═══ Data supplied

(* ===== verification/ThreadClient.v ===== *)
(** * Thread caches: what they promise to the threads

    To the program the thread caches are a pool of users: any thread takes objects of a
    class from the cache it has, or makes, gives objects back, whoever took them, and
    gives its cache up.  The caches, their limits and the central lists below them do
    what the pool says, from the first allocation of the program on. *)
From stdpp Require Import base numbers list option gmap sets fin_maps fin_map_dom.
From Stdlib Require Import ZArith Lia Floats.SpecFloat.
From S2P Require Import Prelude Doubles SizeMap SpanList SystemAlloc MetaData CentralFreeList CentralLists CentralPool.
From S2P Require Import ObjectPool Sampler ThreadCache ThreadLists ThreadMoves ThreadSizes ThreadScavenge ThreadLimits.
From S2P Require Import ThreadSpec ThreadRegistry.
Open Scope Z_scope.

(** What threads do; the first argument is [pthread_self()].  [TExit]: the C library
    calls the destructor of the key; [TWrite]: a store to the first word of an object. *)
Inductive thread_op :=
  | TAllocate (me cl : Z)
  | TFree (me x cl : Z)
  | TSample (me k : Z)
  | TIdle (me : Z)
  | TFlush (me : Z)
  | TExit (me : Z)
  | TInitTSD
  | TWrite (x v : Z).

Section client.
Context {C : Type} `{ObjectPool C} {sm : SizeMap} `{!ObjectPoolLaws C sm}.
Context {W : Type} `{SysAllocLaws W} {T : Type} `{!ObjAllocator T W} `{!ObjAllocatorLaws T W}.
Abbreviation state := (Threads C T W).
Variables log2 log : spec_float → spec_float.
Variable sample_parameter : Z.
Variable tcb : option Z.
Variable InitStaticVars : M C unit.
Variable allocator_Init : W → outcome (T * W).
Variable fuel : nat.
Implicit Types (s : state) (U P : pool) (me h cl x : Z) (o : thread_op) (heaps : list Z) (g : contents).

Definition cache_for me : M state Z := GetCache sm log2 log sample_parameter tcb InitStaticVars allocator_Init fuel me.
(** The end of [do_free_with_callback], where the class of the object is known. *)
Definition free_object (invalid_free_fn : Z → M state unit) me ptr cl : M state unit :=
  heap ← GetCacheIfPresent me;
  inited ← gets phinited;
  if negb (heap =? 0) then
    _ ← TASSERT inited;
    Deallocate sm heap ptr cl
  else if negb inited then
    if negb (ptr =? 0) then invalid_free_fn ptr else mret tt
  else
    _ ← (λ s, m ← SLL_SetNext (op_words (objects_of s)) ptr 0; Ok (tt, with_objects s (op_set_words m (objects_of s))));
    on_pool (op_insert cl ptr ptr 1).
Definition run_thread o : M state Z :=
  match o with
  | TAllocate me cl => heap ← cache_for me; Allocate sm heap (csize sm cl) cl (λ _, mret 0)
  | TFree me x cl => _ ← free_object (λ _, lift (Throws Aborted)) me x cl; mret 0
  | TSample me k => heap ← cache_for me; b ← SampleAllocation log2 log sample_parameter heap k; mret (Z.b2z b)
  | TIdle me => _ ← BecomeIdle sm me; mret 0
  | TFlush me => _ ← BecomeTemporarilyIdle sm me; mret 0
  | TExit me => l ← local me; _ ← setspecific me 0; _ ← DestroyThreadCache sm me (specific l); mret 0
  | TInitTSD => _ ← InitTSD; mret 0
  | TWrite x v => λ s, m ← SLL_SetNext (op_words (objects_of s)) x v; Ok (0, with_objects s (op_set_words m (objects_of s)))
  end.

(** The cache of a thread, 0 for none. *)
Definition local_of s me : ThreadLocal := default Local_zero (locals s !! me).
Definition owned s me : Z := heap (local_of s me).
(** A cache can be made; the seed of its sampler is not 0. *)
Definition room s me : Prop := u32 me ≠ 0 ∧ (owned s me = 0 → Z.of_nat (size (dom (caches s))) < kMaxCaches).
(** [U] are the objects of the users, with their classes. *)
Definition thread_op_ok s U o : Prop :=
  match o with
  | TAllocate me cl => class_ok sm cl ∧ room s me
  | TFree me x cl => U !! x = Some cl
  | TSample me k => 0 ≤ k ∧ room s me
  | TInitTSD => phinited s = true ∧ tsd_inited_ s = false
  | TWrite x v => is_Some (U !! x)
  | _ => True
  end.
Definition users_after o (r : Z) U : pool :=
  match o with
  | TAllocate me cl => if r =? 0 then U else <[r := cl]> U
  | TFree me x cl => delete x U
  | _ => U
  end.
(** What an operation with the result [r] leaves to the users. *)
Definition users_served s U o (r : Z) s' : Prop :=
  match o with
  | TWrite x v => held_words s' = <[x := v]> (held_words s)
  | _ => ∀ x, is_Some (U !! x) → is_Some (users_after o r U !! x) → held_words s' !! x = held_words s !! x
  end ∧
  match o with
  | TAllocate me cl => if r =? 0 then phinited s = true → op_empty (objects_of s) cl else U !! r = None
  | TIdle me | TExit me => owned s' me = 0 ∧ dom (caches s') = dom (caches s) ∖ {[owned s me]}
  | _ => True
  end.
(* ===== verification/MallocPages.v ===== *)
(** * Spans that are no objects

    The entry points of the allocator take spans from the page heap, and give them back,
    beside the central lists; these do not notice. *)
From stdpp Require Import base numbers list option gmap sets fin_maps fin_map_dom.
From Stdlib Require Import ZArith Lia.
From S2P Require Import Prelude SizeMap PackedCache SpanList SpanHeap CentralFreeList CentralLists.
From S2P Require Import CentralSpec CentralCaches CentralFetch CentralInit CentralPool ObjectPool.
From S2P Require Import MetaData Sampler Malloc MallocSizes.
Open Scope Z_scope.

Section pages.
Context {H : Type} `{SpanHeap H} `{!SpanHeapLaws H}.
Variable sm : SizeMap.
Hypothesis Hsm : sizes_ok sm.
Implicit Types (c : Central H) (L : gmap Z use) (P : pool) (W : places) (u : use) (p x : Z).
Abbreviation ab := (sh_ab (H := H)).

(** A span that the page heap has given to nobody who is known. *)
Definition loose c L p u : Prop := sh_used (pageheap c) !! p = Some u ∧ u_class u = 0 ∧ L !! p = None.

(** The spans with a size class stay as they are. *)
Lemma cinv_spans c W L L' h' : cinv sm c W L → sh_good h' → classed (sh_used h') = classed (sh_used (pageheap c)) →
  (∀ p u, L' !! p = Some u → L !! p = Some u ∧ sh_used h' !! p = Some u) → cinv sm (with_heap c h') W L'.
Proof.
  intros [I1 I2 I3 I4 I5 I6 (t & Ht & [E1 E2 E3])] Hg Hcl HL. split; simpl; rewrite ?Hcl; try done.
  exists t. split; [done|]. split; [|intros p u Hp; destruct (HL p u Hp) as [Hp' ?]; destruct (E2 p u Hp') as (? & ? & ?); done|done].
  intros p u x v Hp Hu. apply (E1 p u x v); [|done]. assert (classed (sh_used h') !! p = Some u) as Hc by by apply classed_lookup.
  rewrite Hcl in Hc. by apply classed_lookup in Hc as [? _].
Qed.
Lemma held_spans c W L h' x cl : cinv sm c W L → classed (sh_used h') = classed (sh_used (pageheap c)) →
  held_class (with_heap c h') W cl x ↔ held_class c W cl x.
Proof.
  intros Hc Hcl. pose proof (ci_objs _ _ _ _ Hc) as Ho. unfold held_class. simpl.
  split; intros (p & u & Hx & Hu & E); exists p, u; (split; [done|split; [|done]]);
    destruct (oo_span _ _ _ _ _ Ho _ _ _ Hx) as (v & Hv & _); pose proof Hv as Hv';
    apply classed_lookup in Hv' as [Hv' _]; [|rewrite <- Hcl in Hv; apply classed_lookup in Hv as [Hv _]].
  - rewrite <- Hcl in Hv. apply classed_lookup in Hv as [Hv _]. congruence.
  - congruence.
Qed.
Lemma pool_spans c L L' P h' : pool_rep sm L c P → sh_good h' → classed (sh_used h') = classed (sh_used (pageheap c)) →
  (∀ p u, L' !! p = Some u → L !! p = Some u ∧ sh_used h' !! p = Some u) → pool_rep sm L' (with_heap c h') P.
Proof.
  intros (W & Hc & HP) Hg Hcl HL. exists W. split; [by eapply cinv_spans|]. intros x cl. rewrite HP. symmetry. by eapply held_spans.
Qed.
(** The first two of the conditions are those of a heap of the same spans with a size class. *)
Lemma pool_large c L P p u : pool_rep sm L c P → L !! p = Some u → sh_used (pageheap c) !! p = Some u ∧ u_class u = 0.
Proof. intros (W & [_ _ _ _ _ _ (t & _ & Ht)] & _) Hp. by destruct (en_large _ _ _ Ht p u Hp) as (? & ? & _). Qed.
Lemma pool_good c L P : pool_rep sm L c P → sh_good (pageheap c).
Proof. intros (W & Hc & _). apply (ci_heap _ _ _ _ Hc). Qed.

══════
═══ Data supplied

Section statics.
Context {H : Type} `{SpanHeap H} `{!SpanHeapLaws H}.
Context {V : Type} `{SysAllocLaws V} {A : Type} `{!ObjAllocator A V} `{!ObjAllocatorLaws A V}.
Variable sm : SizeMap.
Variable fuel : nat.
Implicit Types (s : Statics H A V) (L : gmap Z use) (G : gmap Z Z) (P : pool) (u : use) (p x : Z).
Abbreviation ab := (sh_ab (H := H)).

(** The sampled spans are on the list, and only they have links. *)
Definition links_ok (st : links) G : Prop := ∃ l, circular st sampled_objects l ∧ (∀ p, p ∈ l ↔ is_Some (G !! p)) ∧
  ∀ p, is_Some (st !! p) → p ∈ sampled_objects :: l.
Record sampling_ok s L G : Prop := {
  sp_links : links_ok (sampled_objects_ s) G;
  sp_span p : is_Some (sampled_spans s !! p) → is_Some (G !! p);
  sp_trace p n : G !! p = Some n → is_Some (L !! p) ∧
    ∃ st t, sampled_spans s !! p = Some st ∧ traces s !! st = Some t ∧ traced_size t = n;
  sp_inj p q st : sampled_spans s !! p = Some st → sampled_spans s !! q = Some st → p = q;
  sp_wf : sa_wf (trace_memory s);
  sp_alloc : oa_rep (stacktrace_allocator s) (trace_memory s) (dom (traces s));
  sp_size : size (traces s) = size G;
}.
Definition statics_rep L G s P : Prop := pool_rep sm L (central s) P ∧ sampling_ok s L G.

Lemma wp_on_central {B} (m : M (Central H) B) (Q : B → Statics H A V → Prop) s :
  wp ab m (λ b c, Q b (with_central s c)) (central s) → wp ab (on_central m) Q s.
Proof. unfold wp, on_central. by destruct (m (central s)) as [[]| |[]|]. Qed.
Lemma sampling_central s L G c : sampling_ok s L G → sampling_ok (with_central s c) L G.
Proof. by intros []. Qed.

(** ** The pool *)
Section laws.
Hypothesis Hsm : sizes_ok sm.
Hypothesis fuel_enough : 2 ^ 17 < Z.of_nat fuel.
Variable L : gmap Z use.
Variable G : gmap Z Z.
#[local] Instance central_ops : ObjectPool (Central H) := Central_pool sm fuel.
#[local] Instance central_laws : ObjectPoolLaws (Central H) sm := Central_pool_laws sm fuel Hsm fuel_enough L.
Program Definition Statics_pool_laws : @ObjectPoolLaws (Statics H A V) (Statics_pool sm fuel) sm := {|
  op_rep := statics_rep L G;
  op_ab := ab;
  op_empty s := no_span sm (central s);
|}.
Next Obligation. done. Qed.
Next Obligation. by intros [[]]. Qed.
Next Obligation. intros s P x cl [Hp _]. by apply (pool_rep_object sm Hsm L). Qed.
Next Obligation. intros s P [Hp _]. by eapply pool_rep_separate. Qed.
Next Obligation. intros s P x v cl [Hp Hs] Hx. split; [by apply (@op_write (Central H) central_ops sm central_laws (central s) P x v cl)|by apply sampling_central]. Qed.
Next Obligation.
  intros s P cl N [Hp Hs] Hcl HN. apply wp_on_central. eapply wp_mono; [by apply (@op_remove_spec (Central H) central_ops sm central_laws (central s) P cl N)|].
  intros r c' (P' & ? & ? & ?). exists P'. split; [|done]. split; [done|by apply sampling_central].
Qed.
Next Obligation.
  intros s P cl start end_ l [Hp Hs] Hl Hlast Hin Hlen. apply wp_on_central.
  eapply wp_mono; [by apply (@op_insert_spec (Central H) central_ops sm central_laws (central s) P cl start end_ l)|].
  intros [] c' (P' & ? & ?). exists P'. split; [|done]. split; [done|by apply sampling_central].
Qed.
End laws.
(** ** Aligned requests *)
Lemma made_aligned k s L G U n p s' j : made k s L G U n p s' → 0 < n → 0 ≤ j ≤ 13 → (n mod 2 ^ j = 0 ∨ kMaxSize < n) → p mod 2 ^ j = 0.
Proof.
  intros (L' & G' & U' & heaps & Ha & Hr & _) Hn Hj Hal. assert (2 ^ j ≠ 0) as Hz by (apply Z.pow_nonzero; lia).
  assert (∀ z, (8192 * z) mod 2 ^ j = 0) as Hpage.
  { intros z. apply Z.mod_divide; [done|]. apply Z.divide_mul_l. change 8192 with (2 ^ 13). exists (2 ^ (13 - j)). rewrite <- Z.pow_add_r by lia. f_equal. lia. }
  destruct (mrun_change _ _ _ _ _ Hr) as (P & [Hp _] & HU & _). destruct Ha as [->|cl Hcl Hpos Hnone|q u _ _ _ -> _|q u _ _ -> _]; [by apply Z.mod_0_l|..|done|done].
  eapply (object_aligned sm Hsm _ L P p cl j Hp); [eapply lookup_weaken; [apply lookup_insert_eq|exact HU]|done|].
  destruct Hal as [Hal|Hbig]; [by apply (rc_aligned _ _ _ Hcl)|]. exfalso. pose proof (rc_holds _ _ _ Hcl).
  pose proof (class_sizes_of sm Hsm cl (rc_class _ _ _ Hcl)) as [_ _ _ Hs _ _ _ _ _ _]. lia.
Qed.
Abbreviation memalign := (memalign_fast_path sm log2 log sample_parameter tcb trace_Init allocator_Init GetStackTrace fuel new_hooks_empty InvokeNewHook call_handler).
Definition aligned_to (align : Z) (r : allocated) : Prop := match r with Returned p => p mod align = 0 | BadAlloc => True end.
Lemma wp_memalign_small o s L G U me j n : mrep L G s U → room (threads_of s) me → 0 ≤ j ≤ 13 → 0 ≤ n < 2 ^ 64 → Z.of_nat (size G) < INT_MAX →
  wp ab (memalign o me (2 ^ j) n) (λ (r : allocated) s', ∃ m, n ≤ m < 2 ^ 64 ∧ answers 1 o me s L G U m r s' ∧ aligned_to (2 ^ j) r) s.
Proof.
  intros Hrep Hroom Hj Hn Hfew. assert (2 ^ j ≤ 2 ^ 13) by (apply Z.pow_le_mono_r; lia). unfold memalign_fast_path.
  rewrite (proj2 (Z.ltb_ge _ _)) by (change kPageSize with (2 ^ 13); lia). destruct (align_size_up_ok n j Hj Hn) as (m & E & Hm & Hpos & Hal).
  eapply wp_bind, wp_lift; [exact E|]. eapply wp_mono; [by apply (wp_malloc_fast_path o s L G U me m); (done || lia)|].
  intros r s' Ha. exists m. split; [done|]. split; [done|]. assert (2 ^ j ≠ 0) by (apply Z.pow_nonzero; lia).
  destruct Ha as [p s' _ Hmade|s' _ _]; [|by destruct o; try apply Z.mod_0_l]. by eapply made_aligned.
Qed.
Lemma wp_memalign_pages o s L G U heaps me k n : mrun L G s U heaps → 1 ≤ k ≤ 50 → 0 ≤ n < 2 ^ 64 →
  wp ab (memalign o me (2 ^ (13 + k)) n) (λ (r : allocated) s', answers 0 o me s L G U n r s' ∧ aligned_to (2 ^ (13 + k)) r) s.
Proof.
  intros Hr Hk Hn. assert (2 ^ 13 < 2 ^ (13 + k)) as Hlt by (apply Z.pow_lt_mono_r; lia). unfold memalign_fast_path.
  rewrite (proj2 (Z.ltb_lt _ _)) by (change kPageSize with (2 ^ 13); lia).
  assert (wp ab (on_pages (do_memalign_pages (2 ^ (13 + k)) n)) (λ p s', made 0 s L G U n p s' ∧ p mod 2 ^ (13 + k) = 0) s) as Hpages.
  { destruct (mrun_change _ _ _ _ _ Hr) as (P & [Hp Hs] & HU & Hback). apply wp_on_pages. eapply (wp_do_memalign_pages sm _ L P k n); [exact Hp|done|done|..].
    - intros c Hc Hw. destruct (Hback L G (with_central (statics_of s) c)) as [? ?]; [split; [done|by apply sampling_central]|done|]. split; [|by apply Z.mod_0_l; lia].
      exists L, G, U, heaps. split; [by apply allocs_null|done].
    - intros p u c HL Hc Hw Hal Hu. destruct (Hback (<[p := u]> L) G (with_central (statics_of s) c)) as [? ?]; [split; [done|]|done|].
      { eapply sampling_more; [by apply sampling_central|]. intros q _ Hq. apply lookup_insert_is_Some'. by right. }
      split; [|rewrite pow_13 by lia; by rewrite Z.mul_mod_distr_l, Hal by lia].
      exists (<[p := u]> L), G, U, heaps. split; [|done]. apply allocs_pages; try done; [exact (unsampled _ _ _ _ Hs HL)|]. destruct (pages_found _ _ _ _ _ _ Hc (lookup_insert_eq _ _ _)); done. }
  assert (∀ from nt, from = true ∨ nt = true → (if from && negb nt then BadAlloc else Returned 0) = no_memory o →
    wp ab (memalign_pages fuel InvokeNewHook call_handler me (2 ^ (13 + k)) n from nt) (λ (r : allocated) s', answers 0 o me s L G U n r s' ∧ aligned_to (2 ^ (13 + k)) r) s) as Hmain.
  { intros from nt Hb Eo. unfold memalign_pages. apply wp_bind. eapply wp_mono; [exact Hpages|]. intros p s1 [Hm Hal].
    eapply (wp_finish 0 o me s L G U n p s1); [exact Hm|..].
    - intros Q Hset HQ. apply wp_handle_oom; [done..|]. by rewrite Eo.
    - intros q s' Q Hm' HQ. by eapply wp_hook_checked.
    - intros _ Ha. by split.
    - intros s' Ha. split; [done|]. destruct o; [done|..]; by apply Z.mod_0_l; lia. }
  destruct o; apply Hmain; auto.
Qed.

══════

## Work instructions
Could you set down, exactly as written, the lines above between the one holding "intros r s'" and the one holding "rewrite (proj2 (Z.ltb_lt", inclusive, and nothing more?

## Response area
  intros r s' Ha. exists m. split; [done|]. split; [done|]. assert (2 ^ j ≠ 0) by (apply Z.pow_nonzero; lia).
  destruct Ha as [p s' _ Hmade|s' _ _]; [|by destruct o; try apply Z.mod_0_l]. by eapply made_aligned.
Qed.
Lemma wp_memalign_pages o s L G U heaps me k n : mrun L G s U heaps → 1 ≤ k ≤ 50 → 0 ≤ n < 2 ^ 64 →
  wp ab (memalign o me (2 ^ (13 + k)) n) (λ (r : allocated) s', answers 0 o me s L G U n r s' ∧ aligned_to (2 ^ (13 + k)) r) s.
Proof.
  intros Hr Hk Hn. assert (2 ^ 13 < 2 ^ (13 + k)) as Hlt by (apply Z.pow_lt_mono_r; lia). unfold memalign_fast_path.
  rewrite (proj2 (Z.ltb_lt _ _)) by (change kPageSize with (2 ^ 13); lia).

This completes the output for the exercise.